**MATERIAL FOR THIS TASK**
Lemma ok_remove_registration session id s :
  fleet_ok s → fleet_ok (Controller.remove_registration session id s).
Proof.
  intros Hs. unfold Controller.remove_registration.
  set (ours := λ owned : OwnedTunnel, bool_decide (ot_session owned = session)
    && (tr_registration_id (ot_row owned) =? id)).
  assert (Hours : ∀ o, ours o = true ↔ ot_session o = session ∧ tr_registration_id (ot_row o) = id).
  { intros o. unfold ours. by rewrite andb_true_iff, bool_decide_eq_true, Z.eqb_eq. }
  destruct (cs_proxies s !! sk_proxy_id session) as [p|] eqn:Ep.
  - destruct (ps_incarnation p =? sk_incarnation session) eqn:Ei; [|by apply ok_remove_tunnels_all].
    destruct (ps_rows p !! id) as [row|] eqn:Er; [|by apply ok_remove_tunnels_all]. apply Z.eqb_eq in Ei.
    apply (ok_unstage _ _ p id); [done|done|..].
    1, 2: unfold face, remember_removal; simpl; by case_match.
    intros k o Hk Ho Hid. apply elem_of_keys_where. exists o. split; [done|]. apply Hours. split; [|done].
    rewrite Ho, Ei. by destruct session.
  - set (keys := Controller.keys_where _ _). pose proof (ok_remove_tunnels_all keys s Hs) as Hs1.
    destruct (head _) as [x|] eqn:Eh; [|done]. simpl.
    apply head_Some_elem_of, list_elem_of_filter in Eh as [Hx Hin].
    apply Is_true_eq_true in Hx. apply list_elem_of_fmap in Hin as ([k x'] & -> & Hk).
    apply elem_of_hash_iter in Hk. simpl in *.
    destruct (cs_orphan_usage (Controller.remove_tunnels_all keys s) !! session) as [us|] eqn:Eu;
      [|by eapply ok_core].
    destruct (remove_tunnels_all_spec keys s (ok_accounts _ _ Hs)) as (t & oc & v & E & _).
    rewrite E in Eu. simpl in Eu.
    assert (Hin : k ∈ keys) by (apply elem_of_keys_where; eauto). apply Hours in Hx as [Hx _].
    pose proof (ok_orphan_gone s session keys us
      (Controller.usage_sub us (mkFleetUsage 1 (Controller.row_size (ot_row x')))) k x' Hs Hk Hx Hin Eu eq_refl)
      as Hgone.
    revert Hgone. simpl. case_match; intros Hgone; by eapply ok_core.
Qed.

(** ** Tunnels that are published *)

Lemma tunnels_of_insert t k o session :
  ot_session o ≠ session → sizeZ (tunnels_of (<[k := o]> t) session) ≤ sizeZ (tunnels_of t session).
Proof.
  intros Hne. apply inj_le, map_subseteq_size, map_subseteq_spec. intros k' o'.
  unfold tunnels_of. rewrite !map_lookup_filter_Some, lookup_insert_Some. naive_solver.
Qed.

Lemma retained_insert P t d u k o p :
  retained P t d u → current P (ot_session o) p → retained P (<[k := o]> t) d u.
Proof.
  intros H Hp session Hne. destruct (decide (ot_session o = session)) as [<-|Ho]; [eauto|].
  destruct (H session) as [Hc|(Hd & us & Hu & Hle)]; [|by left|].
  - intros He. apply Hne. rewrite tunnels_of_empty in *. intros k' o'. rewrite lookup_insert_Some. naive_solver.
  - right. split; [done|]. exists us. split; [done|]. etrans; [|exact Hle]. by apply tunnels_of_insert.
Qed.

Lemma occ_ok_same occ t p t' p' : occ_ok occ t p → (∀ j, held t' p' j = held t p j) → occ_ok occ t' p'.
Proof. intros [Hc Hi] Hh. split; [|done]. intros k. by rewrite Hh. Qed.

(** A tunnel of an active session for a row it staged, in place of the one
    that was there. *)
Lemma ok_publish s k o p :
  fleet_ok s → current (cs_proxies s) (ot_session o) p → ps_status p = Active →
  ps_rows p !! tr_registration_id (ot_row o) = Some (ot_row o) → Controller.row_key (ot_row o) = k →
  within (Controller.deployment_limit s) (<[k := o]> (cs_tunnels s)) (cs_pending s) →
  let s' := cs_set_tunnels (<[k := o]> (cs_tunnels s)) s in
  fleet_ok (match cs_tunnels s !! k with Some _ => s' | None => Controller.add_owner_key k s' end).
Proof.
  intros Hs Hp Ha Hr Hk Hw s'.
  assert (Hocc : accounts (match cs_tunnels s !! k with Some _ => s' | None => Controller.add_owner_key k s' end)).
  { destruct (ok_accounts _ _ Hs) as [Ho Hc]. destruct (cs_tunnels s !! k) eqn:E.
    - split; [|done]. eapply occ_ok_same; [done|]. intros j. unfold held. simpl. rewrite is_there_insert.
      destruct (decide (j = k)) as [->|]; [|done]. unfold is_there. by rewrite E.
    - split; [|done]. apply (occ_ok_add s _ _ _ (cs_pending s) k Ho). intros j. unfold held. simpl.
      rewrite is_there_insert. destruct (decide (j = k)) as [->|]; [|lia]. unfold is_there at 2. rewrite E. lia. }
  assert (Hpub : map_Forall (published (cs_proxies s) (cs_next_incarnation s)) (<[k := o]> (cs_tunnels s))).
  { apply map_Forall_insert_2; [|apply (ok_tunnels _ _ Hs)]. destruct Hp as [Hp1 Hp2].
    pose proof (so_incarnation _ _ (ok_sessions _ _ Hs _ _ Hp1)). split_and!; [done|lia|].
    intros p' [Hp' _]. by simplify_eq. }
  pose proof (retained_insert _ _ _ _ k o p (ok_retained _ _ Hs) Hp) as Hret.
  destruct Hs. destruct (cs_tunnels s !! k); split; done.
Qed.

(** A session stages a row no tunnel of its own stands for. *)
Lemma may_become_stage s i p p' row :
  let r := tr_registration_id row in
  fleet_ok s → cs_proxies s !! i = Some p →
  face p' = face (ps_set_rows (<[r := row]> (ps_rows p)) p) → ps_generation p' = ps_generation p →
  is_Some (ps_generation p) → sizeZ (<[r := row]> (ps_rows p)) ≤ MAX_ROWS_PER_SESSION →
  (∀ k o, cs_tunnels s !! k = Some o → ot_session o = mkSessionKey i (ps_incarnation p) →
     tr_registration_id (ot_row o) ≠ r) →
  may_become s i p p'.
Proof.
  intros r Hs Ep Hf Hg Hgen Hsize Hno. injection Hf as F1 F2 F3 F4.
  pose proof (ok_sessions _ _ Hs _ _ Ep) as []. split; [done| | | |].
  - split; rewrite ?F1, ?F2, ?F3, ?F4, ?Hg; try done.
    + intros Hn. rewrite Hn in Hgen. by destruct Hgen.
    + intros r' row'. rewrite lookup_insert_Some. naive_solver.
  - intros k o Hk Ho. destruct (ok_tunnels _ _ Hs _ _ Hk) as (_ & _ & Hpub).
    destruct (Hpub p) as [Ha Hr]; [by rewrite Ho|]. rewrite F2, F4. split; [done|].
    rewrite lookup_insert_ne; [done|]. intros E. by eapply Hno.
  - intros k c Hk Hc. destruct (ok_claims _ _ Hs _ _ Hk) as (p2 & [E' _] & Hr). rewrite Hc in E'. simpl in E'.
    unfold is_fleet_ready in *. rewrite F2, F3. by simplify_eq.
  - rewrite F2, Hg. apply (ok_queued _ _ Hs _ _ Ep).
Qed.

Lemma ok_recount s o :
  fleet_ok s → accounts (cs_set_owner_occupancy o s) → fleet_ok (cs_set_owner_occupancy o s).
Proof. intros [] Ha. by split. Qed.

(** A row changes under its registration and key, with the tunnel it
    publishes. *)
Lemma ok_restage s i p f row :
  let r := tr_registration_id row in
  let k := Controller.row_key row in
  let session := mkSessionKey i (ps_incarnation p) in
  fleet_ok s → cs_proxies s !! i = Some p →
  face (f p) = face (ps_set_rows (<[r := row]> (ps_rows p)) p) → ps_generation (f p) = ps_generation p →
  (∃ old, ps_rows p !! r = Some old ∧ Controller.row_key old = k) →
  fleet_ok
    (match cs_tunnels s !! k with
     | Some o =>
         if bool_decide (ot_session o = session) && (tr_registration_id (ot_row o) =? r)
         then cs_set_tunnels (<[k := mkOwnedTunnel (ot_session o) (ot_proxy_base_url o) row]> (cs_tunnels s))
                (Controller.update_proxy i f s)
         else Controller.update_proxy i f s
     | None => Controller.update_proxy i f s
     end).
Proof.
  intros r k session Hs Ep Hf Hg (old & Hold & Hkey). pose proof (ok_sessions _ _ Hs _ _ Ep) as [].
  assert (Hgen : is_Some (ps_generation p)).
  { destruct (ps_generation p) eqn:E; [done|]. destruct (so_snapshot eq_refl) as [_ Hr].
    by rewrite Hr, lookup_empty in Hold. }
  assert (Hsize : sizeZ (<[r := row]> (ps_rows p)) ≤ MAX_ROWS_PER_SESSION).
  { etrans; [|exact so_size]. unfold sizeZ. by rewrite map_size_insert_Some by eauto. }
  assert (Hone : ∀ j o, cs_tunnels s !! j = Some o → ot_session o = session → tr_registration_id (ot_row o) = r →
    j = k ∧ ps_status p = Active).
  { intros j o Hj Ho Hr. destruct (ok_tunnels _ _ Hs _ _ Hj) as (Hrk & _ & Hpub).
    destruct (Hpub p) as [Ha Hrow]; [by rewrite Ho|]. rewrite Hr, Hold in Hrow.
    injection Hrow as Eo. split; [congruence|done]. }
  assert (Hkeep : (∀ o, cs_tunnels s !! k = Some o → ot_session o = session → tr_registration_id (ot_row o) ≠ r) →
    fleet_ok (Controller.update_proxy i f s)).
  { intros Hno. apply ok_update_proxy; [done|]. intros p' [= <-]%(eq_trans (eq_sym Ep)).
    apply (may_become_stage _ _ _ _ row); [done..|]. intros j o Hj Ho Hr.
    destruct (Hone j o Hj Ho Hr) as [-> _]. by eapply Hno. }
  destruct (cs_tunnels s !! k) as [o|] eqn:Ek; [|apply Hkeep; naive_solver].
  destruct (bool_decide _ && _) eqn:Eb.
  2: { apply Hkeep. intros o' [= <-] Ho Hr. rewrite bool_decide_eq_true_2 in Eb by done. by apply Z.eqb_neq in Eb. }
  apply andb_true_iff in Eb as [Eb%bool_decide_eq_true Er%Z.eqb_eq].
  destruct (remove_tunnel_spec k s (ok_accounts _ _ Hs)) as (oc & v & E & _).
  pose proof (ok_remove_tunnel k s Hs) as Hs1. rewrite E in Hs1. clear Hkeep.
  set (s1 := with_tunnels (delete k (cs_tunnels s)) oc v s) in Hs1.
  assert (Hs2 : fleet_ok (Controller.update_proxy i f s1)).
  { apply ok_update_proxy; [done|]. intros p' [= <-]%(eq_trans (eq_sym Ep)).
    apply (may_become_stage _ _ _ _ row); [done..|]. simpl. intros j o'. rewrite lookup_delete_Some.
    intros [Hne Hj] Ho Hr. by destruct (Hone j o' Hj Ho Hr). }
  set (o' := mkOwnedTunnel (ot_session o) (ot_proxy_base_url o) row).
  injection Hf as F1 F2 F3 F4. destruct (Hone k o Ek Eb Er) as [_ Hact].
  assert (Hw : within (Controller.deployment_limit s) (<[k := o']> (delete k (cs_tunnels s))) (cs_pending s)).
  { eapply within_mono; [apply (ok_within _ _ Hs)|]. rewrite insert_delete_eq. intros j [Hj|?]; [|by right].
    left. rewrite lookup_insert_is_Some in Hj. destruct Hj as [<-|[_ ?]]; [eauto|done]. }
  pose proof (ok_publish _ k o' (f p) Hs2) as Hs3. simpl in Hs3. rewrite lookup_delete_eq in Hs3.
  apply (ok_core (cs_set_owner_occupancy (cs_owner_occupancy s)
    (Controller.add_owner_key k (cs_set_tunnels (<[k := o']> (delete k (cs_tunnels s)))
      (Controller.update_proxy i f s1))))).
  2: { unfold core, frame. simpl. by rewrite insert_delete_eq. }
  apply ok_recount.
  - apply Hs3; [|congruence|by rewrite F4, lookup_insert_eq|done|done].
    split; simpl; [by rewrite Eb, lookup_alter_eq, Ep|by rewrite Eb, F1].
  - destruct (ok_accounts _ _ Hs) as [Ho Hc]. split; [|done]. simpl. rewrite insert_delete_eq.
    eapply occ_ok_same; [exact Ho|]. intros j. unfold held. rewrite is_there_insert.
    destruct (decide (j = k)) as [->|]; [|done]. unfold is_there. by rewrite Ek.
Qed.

**WHAT YOU HAVE TO DO**
Give back every line from the beginning of the records through the line holding "destruct (cs_proxies s", exactly as it reads, and leave out the rest.

**WRITTEN RESPONSE**
Lemma ok_remove_registration session id s :
  fleet_ok s → fleet_ok (Controller.remove_registration session id s).
Proof.
  intros Hs. unfold Controller.remove_registration.
  set (ours := λ owned : OwnedTunnel, bool_decide (ot_session owned = session)
    && (tr_registration_id (ot_row owned) =? id)).
  assert (Hours : ∀ o, ours o = true ↔ ot_session o = session ∧ tr_registration_id (ot_row o) = id).
  { intros o. unfold ours. by rewrite andb_true_iff, bool_decide_eq_true, Z.eqb_eq. }
  destruct (cs_proxies s !! sk_proxy_id session) as [p|] eqn:Ep.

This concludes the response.